The line containing "- A JavaScript string" marks the end: output every line of the data up to it, and that line too, exactly as written.

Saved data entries
»»
(** * Multi-store order aggregation and dashboard analytics

    A shallow embedding of [src/services/ozonService.ts] (the paginated
    per-store fetch and the aggregated fetch) and of the memoised
    computations of [src/components/Dashboard.tsx] (revenue statistics,
    smart groups, CSV export), followed by the properties of the
    specification proved or refuted on them.

    Conventions.
    - A JavaScript [number] that holds an amount of money is an IEEE-754
      binary64 value: Rocq's primitive [float].  Numbers that only ever hold
      integers (array lengths, counters, quantities, SKUs, HTTP status codes,
      offsets) are in [Z] or [nat].
    - A JavaScript string is given by its UTF-8 bytes ([string]).
    - An object literal used as a dictionary is the list of its own
      properties in creation order, read through the prototype chain of
      [Object.prototype] where the code reads it that way.
    - The network, the clock and the runtime's parsers ([parseFloat],
      [Date]) are parameters. *)

From Stdlib Require Import ZArith List String Ascii Bool Lia.
From Stdlib Require Import Permutation Sorted DecimalString.
From Stdlib Require Import Floats.
Import ListNotations.

Local Open Scope string_scope.
Local Open Scope Z_scope.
««
## Solution to the exercise
(** * Multi-store order aggregation and dashboard analytics

    A shallow embedding of [src/services/ozonService.ts] (the paginated
    per-store fetch and the aggregated fetch) and of the memoised
    computations of [src/components/Dashboard.tsx] (revenue statistics,
    smart groups, CSV export), followed by the properties of the
    specification proved or refuted on them.

    Conventions.
    - A JavaScript [number] that holds an amount of money is an IEEE-754
      binary64 value: Rocq's primitive [float].  Numbers that only ever hold
      integers (array lengths, counters, quantities, SKUs, HTTP status codes,
      offsets) are in [Z] or [nat].
    - A JavaScript string is given by its UTF-8 bytes ([string]).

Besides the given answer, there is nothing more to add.